Listen to Basque Info reports and interviews on the last Spanish attack against the Basque pro-independence left. 10 prominent activists were arrested yesterday and they have been acussed of reorganising the movement's political leadership to try to stand in next elections.

8 October 2009

NEW REPORT POINTS AT SPANISH POLICE FOR JON ANZA'S DISAPPEARANCE

You can listen to this week's Basque Info including the main news of the week and an interview with political analyst Inaki Soto:



Basque Info 6/10/09
• First hearing against Basque political exile Arturo “Benat” Villanueva held in Belfast.
• New report points at Spanish police for Jon Anza’s disappearance.
• Despite criminalisation Basque prisoners’ relatives will keep the solidarity flame alive.
• United Nations Special Rapporteur criticises Spanish authorities.
• Huge support for Basque language.

-First hearing against Basque political exile Arturo “Benat” Villanueva held in Belfast.

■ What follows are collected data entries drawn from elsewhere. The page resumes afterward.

(** * Resume extractor: the heuristic field extractors, section segmenters
      and schema pipeline of [resume_parser/nlp.py], [resume_parser/schema.py]
      and [app1.py], as a shallow embedding.

    Python [str] values are modelled as [string] over the code points
    0..255 (Latin-1); the classification Python gives those code points
    ([str.isspace], [str.lower], the [re] classes) is written out below.
    Python dictionaries are [gmap string _]; subscripting a missing key raises
    [KeyError], which the state-and-error monad [M] keeps explicit. *)

From Stdlib Require Import Ascii String NArith Bool Lia.
From stdpp Require Import base option list gmap strings sorting.

Local Open Scope list_scope.
Local Open Scope string_scope.

(** ** Characters *)

Module Chr.

Definition code (c : ascii) : N := N_of_ascii c.

Definition between (lo hi : N) (c : ascii) : bool :=
  ((lo <=? code c) && (code c <=? hi))%N.

Definition has_code (n : N) (c : ascii) : bool := (code c =? n)%N.

Definition one_of (s : string) (c : ascii) : bool :=
  existsb (Ascii.eqb c) (list_ascii_of_string s).

(** [str.isspace] and the [\s] class of [re] on a [str] pattern. *)
Definition isspace (c : ascii) : bool :=
  between 9 13 c || between 28 32 c || has_code 133 c || has_code 160 c.

(** The characters [str.splitlines] breaks a line at. *)
Definition islinebreak (c : ascii) : bool :=
  between 10 13 c || between 28 30 c || has_code 133 c.

(** The [\d] class ([\D] is its complement). *)
Definition isdigit (c : ascii) : bool := between 48 57 c.

Definition isupper (c : ascii) : bool :=
  between 65 90 c || between 192 214 c || between 216 222 c.

Definition islower (c : ascii) : bool :=
  between 97 122 c || has_code 170 c || has_code 181 c || has_code 186 c
  || between 223 246 c || between 248 255 c.

Definition isalpha (c : ascii) : bool :=
  between 65 90 c || between 97 122 c || has_code 170 c || has_code 181 c || has_code 186 c
  || between 192 214 c || between 216 246 c || between 248 255 c.

(** The [\w] class: alphanumeric or underscore. *)
Definition isword (c : ascii) : bool :=
  isalpha c || isdigit c || has_code 95 c
  || between 178 179 c || has_code 185 c || between 188 190 c.

(** ASCII letters, the class [[A-Za-z]]. *)
Definition isletter (c : ascii) : bool := between 65 90 c || between 97 122 c.

Definition lower (c : ascii) : ascii :=
  if isupper c then ascii_of_N (code c + 32) else c.

End Chr.

(** ** Python string methods *)

Module Str.

Definition nl : string := String (ascii_of_N 10) "".
Definition tab : string := String (ascii_of_N 9) "".

Definition is_empty (s : string) : bool :=
  match s with EmptyString => true | String _ _ => false end.

Fixpoint str_map (f : ascii -> ascii) (s : string) : string :=
  match s with
  | EmptyString => EmptyString
  | String c s' => String (f c) (str_map f s')
  end.

Fixpoint str_filter (p : ascii -> bool) (s : string) : string :=
  match s with
  | EmptyString => EmptyString
  | String c s' => if p c then String c (str_filter p s') else str_filter p s'
  end.

Fixpoint str_exists (p : ascii -> bool) (s : string) : bool :=
  match s with
  | EmptyString => false
  | String c s' => p c || str_exists p s'
  end.

Fixpoint str_forall (p : ascii -> bool) (s : string) : bool :=
  match s with
  | EmptyString => true
  | String c s' => p c && str_forall p s'
  end.

(** [s.lower()] *)
Definition lower (s : string) : string := str_map Chr.lower s.

(** [s.isupper()]: at least one cased character, and no lowercase one. *)
Definition isupper (s : string) : bool :=
  str_exists Chr.isupper s && negb (str_exists Chr.islower s).

Fixpoint lstrip_of (p : ascii -> bool) (s : string) : string :=
  match s with
  | EmptyString => EmptyString
  | String c s' => if p c then lstrip_of p s' else s
  end.

Fixpoint rstrip_of (p : ascii -> bool) (s : string) : string :=
  match s with
  | EmptyString => EmptyString
  | String c s' =>
      let r := rstrip_of p s' in
      if is_empty r && p c then EmptyString else String c r
  end.

(** [s.strip(chars)] for the set of characters [p]. *)
Definition strip_of (p : ascii -> bool) (s : string) : string :=
  rstrip_of p (lstrip_of p s).

(** [s.strip()] *)
Definition strip (s : string) : string := strip_of Chr.isspace s.

(** [s.splitlines()]: a line ends at each line-break character, a carriage
    return directly followed by a line feed counts once, and no empty last
    line is produced.  [cur] is the line read so far, [after_cr] tells that
    the character before was a carriage return. *)
Fixpoint splitlines_from (after_cr : bool) (cur : string) (s : string) : list string :=
  match s with
  | EmptyString => if is_empty cur then [] else [cur]
  | String c s' =>
      if after_cr && Chr.has_code 10 c then splitlines_from false cur s'
      else if Chr.islinebreak c then cur :: splitlines_from (Chr.has_code 13 c) "" s'
      else splitlines_from false (cur ++ String c "") s'
  end.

Last Monday a hearing was held in Belfast's high court against Basque political exile Arturo “Benat” Villanueva. The defendant’s barrister argued the case based on the lack of particularity in the Spanish European Arrest Warrant. No place, date or degree of participation is specified in the warrant and that should be enough to turn it down. The nature of the warrant strengthens the political character of it and the lack of arguments for the extradition.

45 people held a support rally outside the court buildings. Supporters heard from Andersonstown Sinn Féin representative and newly co-opted Belfast City Councillor Caoimhín Mac Giolla Mhín, who has been involved in solidarity work with the Basque Country for many years.

Speaking at the event, Mr Mac Giolla Mhín said: “The Spanish government is intensifying its campaign of criminalisation against a wide range of peaceful political, cultural and youth organisations that support independence for the Basque Country.

“We can see the impact of this campaign here in Belfast, where the Spanish authorities are pursuing Iñaki de Juana and Arturo Beñat Villanueva solely for their political ideas and not for any criminal activity.

“Sinn Féin support the petition against the extradition attempts. We demand that the Spanish government respects the fundamental human, civil and political rights of the Basque people as laid out in the UN Declaration of Human Rights and that it ends its campaign of criminalisation against the Basque pro-independence movement.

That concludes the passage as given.